The University Blood Initiative stands in solidarity with the Black Lives Matter movement and is committed to bringing about a fairer, more equitable future. As such, we are spending this week highlighting the systemic racism, discrimination, and barriers to blood donation Black Americans have historically experienced and continue to face. This is part three of seven in our ongoing series.
The Red Cross, which collects some 40% of the nation’s blood donations, gets about 80% of its supply from mobile blood drives held at schools and on college campuses. According to the San Diego Blood Bank, these mobile blood drives, or bloodmobiles, collected more than half of their annual blood supply; We Are Blood in Central Texas cites 60% of theirs. While local blood centers’ statistics may vary from place to place, estimates indicate that between a half and two thirds blood donations in the United States come from bloodmobiles alone.
This sounds great, in theory: a driveable blood collection center that comes to its donors, instead of the other way around vastly increasing the accessibility of donation. And it is great, when it happens. You can’t donate to a mobile blood drive if none around you have been organized--though most any school or organization can arrange their own drive by contacting their local blood centers. Community Blood Center strongly recommends “the support of school administration i.e. school principal or faculty advisors, and the involvement of school organizations to promote and organize the event.” Though exact statistics of the distribution of mobile and school blood drives are scarce, these guidelines suggest that they favor organizations with the time, space, and resources to host, disproportionately favoring better-funded and -staffed locations.
A 2010 study by the New York Blood Center investigating disparities in minority blood donation found that potential blood donors of color often faced barriers to donation. Among them, “fear, inconvenience, perceived medical disqualification, being too busy, not being asked, and apathy,” and being “less likely to know where to donate.” Some of these barriers tie into other systemic issues--distrust and lack of education about the healthcare system, which we will be covering in an upcoming installment--but others, especially the perceived inconvenience and not knowing where to donate, can relate directly to a simple lack of accessibility. There is, supposedly, no more convenient, accessible form of blood donation than a bloodmobile: a blood drive shows up at your school or your workplace, asking you directly for donations, ready to go. Presumably, these opportunities aren’t nearly as common among communities of color or underfunded, often heavily segregated school districts as they could be. Anecdotal evidence from the Chicago Tribune supports this, as an interviewee “noted… that he’s never seen a blood drive in a black community.”

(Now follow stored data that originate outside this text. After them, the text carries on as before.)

(** The state a node leaves behind, and the state reached by executing
    a sequence of nodes one after the other. *)
Definition step (self : ProcurementAgent) (n : node) (state : AgentState)
  : result AgentState :=
  match n with
  | agent => Ok (_call_agent self state)
  | tools => _call_tools self state
  | human_review => _human_review self state
  | END => Ok state
  end.

Fixpoint replay (self : ProcurementAgent) (nodes : list node)
    (state : AgentState) : result AgentState :=
  match nodes with
  | [] => Ok state
  | n :: nodes => bind (step self n state) (replay self nodes)
  end.

(** The state [run] starts the graph in. *)
Definition initial_state (self : ProcurementAgent) (message : string)
    (user_id university_id : string) (context : gmap string value)
  : AgentState :=
  {| messages := [HumanMessage message]; context := context;
     user_id := user_id; university_id := university_id;
     current_agent := agent_id (config self); tool_results := [];
     pending_approval := None; completed := false |}.

(** *** Orders in whole numbers *)

(** A whole number that a double holds exactly, so that Python computes
    with it in the same way as an [int] and as a [float]. *)
Definition double_exact (z : Z) : Prop := (Z.abs z <= 2 ^ 53)%Z.

(** The one thing assumed of the runtime's arithmetic: on whole numbers
    in that range, with the result in that range, [*] and [+] are
    exact. *)
Definition exact_on_whole_numbers (ar : arithmetic) : Prop :=
  forall (x y : Q) (a b : Z),
    (x == inject_Z a)%Q -> (y == inject_Z b)%Q ->
    double_exact a -> double_exact b ->
    (double_exact (a * b) -> (mul ar x y == inject_Z (a * b))%Q) /\
    (double_exact (a + b) -> (add ar x y == inject_Z (a + b))%Q).

(** The line-item dictionary with a whole price and a whole quantity. *)
Definition order_line (line : Z * Z) : value :=
  VDict {[ "unit_price" := VNum (inject_Z line.1);
           "quantity" := VNum (inject_Z line.2) ]}.

(** The sum of [unit_price * quantity] over the lines, added to [acc]
    from left to right. *)
Definition order_total (acc : Z) (lines : list (Z * Z)) : Z :=
  foldl (fun acc line => (acc + line.1 * line.2)%Z) acc lines.

(** Every number met while summing the lines from [acc] is in the exact
    range. *)
Fixpoint all_exact (acc : Z) (lines : list (Z * Z)) : Prop :=
  match lines with
  | [] => True
  | line :: lines =>
      double_exact line.1 /\ double_exact line.2 /\
      double_exact (line.1 * line.2) /\
      double_exact (acc + line.1 * line.2) /\
      all_exact (acc + line.1 * line.2) lines
  end.

(** Python's arithmetic on [int]: exact. *)
Definition int_arithmetic : arithmetic := {| mul := Qmult; add := Qplus |}.

End LoopObservations.

(* ===================================================================== *)
(** ** Reading a run of the approval workflow from outside                *)
(* ===================================================================== *)

Module WorkflowObservations.
Import Workflows.

(** The same collaborators with other signals coming in. *)
Definition with_signals (sgs : nat -> list signal) (env : Env) : Env :=
  {| validate_budget := validate_budget env;
     send_approval_notification := send_approval_notification env;
     check_approval_status := check_approval_status env;
     generate_purchase_order := generate_purchase_order env;
     send_po_to_vendor := send_po_to_vendor env;
     escalate_approval := escalate_approval env;
     parse_invoice := parse_invoice env;
     find_matching_po := find_matching_po env;
     match_invoice_lines := match_invoice_lines env;
     validate_contract_prices := validate_contract_prices env;
     verify_receipts := verify_receipts env;
     approve_invoice := approve_invoice env;
     create_exception := create_exception env;
     lag := lag env; signals := sgs |}.

(** What a run does and where it stands, apart from the three
    attributes the signal handler writes. *)
Definition visible (s : wf_state)
  : N * list (N * event) * list (approver * N) * string :=
  (now s, history s, deadlines s, current_step s).

Definition agree (s1 s2 : wf_state) : Prop := visible s1 = visible s2.

(** Two workflow bodies that cannot be told apart through what is
    visible of a run. *)
Definition same {A} (m1 m2 : wf A) : Prop :=
  forall s1 s2,
    agree s1 s2 ->
    fst (m1 s1) = fst (m2 s2) /\ agree (snd (m1 s1)) (snd (m2 s2)).

(** The rejecting signals of a batch, in order of arrival. *)
Definition rejections (sgs : list signal) : list signal :=
  List.filter (fun sg => negb (signal_approved sg)) sgs.

(** The ways a run of the approval workflow can end. *)
Definition result_statuses : list value :=
  [VStr "rejected"; VStr "escalated_timeout"; VStr "complete"].

Definition requisition_keys : list string :=
  ["budget_code"; "total"; "available"; "requisition_id"; "urgency"].

Definition is_check (te : N * event) : bool :=
  match te.2 with
  | Activity (CheckApprovalStatus _) => true
  | _ => false
  end.

(** The number of status checks in a history. *)
Definition checks (h : list (N * event)) : nat :=
  length (List.filter is_check h).

End WorkflowObservations.

(* ===================================================================== *)
(** ** Catalog synchronisation workflow                                   *)
(* ===================================================================== *)

Module CatalogSync.
Import Workflows.

Inductive catalog_activity : Type :=
| FetchVendorCatalog (vendor_id : string)
| NormalizeCatalog (catalog_data : dict)
| DetectPriceChanges (vendor_id : string) (catalog : dict)
| NotifyPriceChanges (changes : dict).

(** The replies of the four activities. *)
Record CatalogEnv : Type := {
  fetch_vendor_catalog : string -> dict;
  normalize_catalog : dict -> dict;
  detect_price_changes : string -> dict -> dict;
  notify_price_changes : dict -> bool;
}.

(** [len(v)]: defined on strings, lists and dictionaries. *)
Definition len (v : value) : result Q :=
  match v with
  | VStr s => Ok (inject_Z (Z.of_nat (String.length s)))
  | VList l => Ok (inject_Z (Z.of_nat (length l)))
  | VDict d => Ok (inject_Z (Z.of_nat (size d)))
  | _ => Raise TypeError
  end.

Definition sync_result (vendor_id : string) (normalized changes : dict)
    (price_changes : Q) : dict :=
  {[ "vendor_id" := VStr vendor_id;
     "products_processed" := get_default normalized "normalized_count" (VNum 0);
     "price_changes" := VNum price_changes;
     "new_products" := get_default changes "new_count" (VNum 0);
     "discontinued" := get_default changes "discontinued_count" (VNum 0) ]}.

(** [CatalogSyncWorkflow.run]: the activities awaited, in order, and how
    the run ends. *)
Definition CatalogSyncWorkflow_run (env : CatalogEnv) (vendor_id : string)
  : list catalog_activity * result dict :=
  let catalog_data := fetch_vendor_catalog env vendor_id in
  let normalized := normalize_catalog env catalog_data in
  let changes := detect_price_changes env vendor_id normalized in
  let awaited :=
    [FetchVendorCatalog vendor_id; NormalizeCatalog catalog_data;
     DetectPriceChanges vendor_id normalized] in
  let awaited :=
    if truthy (get changes "significant_changes")
    then awaited ++ [NotifyPriceChanges changes]
    else awaited in
  (awaited,
   bind (len (get_default changes "changes" (VList []))) (fun price_changes =>
   Ok (sync_result vendor_id normalized changes price_changes))).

The obvious solution seems like it would be to just increase mobile blood drives, but, of course, it’s not that easy. In addition to issues of resources, more recent studies have found that recent interventions to do just that--bringing bloodmobiles to churches and other community gatherings--have not yet seen “a substantial or sustained increase in donations” from these efforts. It’s a start, and an important one, but it’s not enough. Although every little bit to increase access to blood donation helps, the problem is much deeper than mobile blood drives alone, and will take some serious work to even begin to correct.